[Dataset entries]
(* ===== verification/KMain.v ===== *)
(** * Start and stop of the driver: main.c, kinit.c, kblock.c

    The parts that are started are recorded in the bits of [fio_init_state], and what
    has been started is stopped in the opposite order, at the end or when a part
    fails. *)
From S2P Require Import Prelude Condvar Ranges KScatter KScatterBio KBio KPlug.

(** ** State *)

Definition FIO_INIT_STATE_IODRIVE : Z := 0x0002.
Definition FIO_INIT_STATE_PCIDEV : Z := 0x0004.
Definition FIO_INIT_STATE_SYSRQ : Z := 0x0008.

(** The calls into the core and the kernel. *)
Inductive main_event :=
  | IodriveInit | IodriveCleanup | PciRegister | PciUnregister | SysrqKeys | UnregSysrqKeys | AutoAttachWait
  | RegisterInterface | RegisterBlkdev | UnregisterBlkdev (major : Z).

Record driver := mk_driver {
  fio_init_state : Z;
  auto_attach : Z;
  fio_major : Z;
  calls : list main_event
}.

Implicit Types (s : driver).

Definition call (e : main_event) s := mk_driver (fio_init_state s) (auto_attach s) (fio_major s) (calls s ++ [e]).
Definition set_init_state (v : Z) s := mk_driver v (auto_attach s) (fio_major s) (calls s).
Definition set_auto_attach (v : Z) s := mk_driver (fio_init_state s) v (fio_major s) (calls s).
Definition set_major (v : Z) s := mk_driver (fio_init_state s) (auto_attach s) v (calls s).
Definition started (part : Z) s : bool := negb (Z.land (fio_init_state s) part =? 0).
Definition add_part (part : Z) s : driver := set_init_state (Z.lor (fio_init_state s) part) s.

(** ** main.c, pci.c *)

(** [retval]: what the kernel's [pci_register_driver] returns. *)
Definition kfio_pci_register_driver (retval : Z) s : driver * Z := (call PciRegister s, if 0 <=? retval then 1 else retval).
Definition kfio_pci_unregister_driver s : driver := call PciUnregister s.

Definition fio_do_exit s : driver :=
  let s := if started FIO_INIT_STATE_SYSRQ s then call UnregSysrqKeys s else s in
  let s := if started FIO_INIT_STATE_PCIDEV s then kfio_pci_unregister_driver s else s in
  let s := if started FIO_INIT_STATE_IODRIVE s then call IodriveCleanup s else s in
  set_init_state 0 s.

Definition init_error (rc : Z) s : driver * Z := (fio_do_exit s, if rc >? 0 then - rc else rc).

(** [iodrive_init]: what the core's function returns. *)
Definition fio_do_init (iodrive_init pci_register_driver : Z) s : driver * Z :=
  let s := call IodriveInit s in
  if negb (iodrive_init =? 0) then init_error iodrive_init s
  else
    let s := add_part FIO_INIT_STATE_IODRIVE s in
    let '(s, rc) := kfio_pci_register_driver pci_register_driver s in
    if rc <? 0 then init_error (- ENODEV) (kfio_pci_unregister_driver s)
    else
      let s := add_part FIO_INIT_STATE_PCIDEV s in
      let s := call SysrqKeys s in
      (add_part FIO_INIT_STATE_SYSRQ s, 0).

(** [FUSION_DEBUG] is defined, as 0, so that the test for it lets blk-mq pass. *)
Definition init_fio_driver (use_workqueue iodrive_load_eb_map iodrive_init pci_register_driver : Z) s : driver * Z :=
  if (use_workqueue =? USE_QUEUE_MQ) || (use_workqueue =? USE_QUEUE_RQ) || (use_workqueue =? USE_QUEUE_NONE) then
    let s := if iodrive_load_eb_map =? 0 then set_auto_attach 0 s else s in
    let '(s, rc) := fio_do_init iodrive_init pci_register_driver s in
    if negb (rc =? 0) then (s, rc) else (call AutoAttachWait s, rc)
  else (s, -1).

Definition exit_fio_driver s : driver := fio_do_exit s.

(** ** kblock.c, kinit.c *)

(** [major]: what the kernel's [register_blkdev] returns, an [int]. *)
Definition kfio_platform_init_block_interface (major : Z) s : driver * Z :=
  let s := set_major major (call RegisterBlkdev (call RegisterInterface s)) in
  (s, if fio_major s <=? 0 then - EBUSY else 0).
Definition kfio_platform_teardown_block_interface s : driver * Z := (call (UnregisterBlkdev (fio_major s)) s, 0).

Definition kfio_platform_init_storage_interface (major : Z) s : driver * Z :=
  let '(s, rc) := kfio_platform_init_block_interface major s in
  if rc <? 0 then (s, rc) else (s, rc).
Definition kfio_platform_teardown_storage_interface s : driver * Z :=
  let '(s, rc) := kfio_platform_teardown_block_interface s in
  if rc <? 0 then (s, rc) else (s, rc).

(** ** What is started is stopped *)

(** The parts that [fio_init_state] records, and the calls that stop them. *)
Definition parts_of (state : Z) : list Z :=
  filter (λ p, Z.land state p ≠ 0) [FIO_INIT_STATE_IODRIVE; FIO_INIT_STATE_PCIDEV; FIO_INIT_STATE_SYSRQ].
Definition stop_call (part : Z) : main_event :=
  if part =? FIO_INIT_STATE_IODRIVE then IodriveCleanup else if part =? FIO_INIT_STATE_PCIDEV then PciUnregister else UnregSysrqKeys.

Lemma exit_stops s :
  fio_do_exit s = mk_driver 0 (auto_attach s) (fio_major s) (calls s ++ (stop_call <$> reverse (parts_of (fio_init_state s)))).
Proof.
  unfold fio_do_exit, parts_of, started, kfio_pci_unregister_driver.
  destruct s as [st a m c]. cbn [fio_init_state].
  rewrite !filter_cons, filter_nil.
  destruct (Z.eqb_spec (Z.land st FIO_INIT_STATE_SYSRQ) 0) as [E3|E3]; cbn [negb fio_init_state call];
    destruct (Z.eqb_spec (Z.land st FIO_INIT_STATE_PCIDEV) 0) as [E2|E2]; cbn [negb fio_init_state call];
    destruct (Z.eqb_spec (Z.land st FIO_INIT_STATE_IODRIVE) 0) as [E1|E1]; cbn [negb fio_init_state call];
    repeat (case_decide; try contradiction); unfold set_init_state, call; cbn; rewrite ?app_nil_r, <-?app_assoc; reflexivity.
Qed.

(** C33: Loading the driver succeeds exactly when the queueing mode is known, the
    core starts and the kernel accepts the PCI driver.  A load that fails returns a
    negative code and has stopped every part that it had started; a load that
    succeeds has started all parts, the unload stops them in the opposite order,
    and a second unload does nothing. *)
Theorem load_unload use_workqueue eb_map core pci s s' rc :
  fio_init_state s = 0 → init_fio_driver use_workqueue eb_map core pci s = (s', rc) →
  (rc = 0 ↔ (use_workqueue = USE_QUEUE_NONE ∨ use_workqueue = USE_QUEUE_RQ ∨ use_workqueue = USE_QUEUE_MQ) ∧ core = 0 ∧ 0 <= pci)
  ∧ (rc ≠ 0 → rc < 0 ∧ fio_init_state s' = 0
       ∧ (calls s' = calls s ∨ calls s' = calls s ++ [IodriveInit]
          ∨ calls s' = calls s ++ [IodriveInit; PciRegister; PciUnregister; IodriveCleanup]))
  ∧ (rc = 0 →
       calls s' = calls s ++ [IodriveInit; PciRegister; SysrqKeys; AutoAttachWait]
       ∧ calls (exit_fio_driver s') = calls s' ++ [UnregSysrqKeys; PciUnregister; IodriveCleanup]
       ∧ fio_init_state (exit_fio_driver s') = 0
       ∧ exit_fio_driver (exit_fio_driver s') = exit_fio_driver s').
Proof.
  destruct s as [st a m c]. cbn [fio_init_state]. intros -> E. unfold init_fio_driver in E.
  assert ((use_workqueue =? USE_QUEUE_MQ) || (use_workqueue =? USE_QUEUE_RQ) || (use_workqueue =? USE_QUEUE_NONE) = true
    ↔ use_workqueue = USE_QUEUE_NONE ∨ use_workqueue = USE_QUEUE_RQ ∨ use_workqueue = USE_QUEUE_MQ) as K
    by (rewrite !orb_true_iff, !Z.eqb_eq; tauto).
  destruct (_ || _); [|injection E as <- <-; split_and!; [split; [done|by intros [K'%K _]]|intros _; split_and!; [done|done|by left]|done]].
  set (s := if eb_map =? 0 then _ else _) in E. assert (∃ a', s = mk_driver 0 a' m c) as [a' Es] by (unfold s; destruct (eb_map =? 0); eauto).
  clearbody s. subst s. unfold fio_do_init in E. destruct (Z.eqb_spec core 0) as [->|Nc]; cbn [negb] in E.
  2: { unfold init_error in E. assert ((if core >? 0 then - core else core) < 0) as Neg by (rewrite Z.gtb_ltb; destruct (Z.ltb_spec 0 core); lia).
    rewrite (proj2 (Z.eqb_neq _ 0)) in E by lia. cbn [negb] in E. injection E as <- <-. split_and!; [split; [lia|by intros (_ & ? & _)]| |lia].
    intros _. rewrite exit_stops. split_and!; [done|done|]. right. left. cbn. by rewrite app_nil_r. }
  unfold kfio_pci_register_driver in E. destruct (Z.leb_spec 0 pci) as [P|P].
  - cbn in E. injection E as <- <-. split_and!; [split; [|done]|done|].
    + intros _. split; [by apply K|done].
    + intros _. unfold exit_fio_driver. rewrite !exit_stops. cbn. rewrite <-!app_assoc. done.
  - rewrite (proj2 (Z.ltb_lt pci 0)) in E by done. unfold init_error in E. change (- ENODEV >? 0) with false in E.
    cbn [negb] in E. change (negb (- ENODEV =? 0)) with true in E. cbv iota in E. injection E as <- <-.
    split_and!; [split; [done|lia]| |done]. intros _. rewrite exit_stops. split_and!; [done|done|]. right. right. cbn. by rewrite <-!app_assoc.
Qed.

(** The failure of the block interface leaves it registered with the core. *)
Lemma block_interface_registered major s :
  let '(s', rc) := kfio_platform_init_storage_interface major s in
  (rc = 0 ↔ 0 < major) ∧ (rc ≠ 0 → rc = - EBUSY) ∧ calls s' = calls s ++ [RegisterInterface; RegisterBlkdev]
  ∧ calls (kfio_platform_teardown_storage_interface s').1 = calls s' ++ [UnregisterBlkdev major].
Proof.
  unfold kfio_platform_init_storage_interface, kfio_platform_init_block_interface. cbn [fio_major set_major].
  destruct (Z.leb_spec major 0); unfold call, set_major; cbn; rewrite <-?app_assoc; (split_and!; [unfold EBUSY; lia|done|done|done]).
Qed.

Definition unloaded : driver := mk_driver 0 1 0 [].

Theorem load_unload_witness :
  calls (exit_fio_driver (init_fio_driver USE_QUEUE_NONE 1 0 0 unloaded).1)
    = [IodriveInit; PciRegister; SysrqKeys; AutoAttachWait; UnregSysrqKeys; PciUnregister; IodriveCleanup].
Proof.
  destruct (load_unload USE_QUEUE_NONE 1 0 0 unloaded _ _ eq_refl eq_refl) as (_ & _ & S).
  destruct (S eq_refl) as (_ & E & _). exact E.
Defined.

▶ Activity:
Exactly repeat the lines above, from the opening line through the one with "(** ** State *)", and include nothing else.

▶ Solution to this exercise:
(* ===== verification/KMain.v ===== *)
(** * Start and stop of the driver: main.c, kinit.c, kblock.c

    The parts that are started are recorded in the bits of [fio_init_state], and what
    has been started is stopped in the opposite order, at the end or when a part
    fails. *)
From S2P Require Import Prelude Condvar Ranges KScatter KScatterBio KBio KPlug.

(** ** State *)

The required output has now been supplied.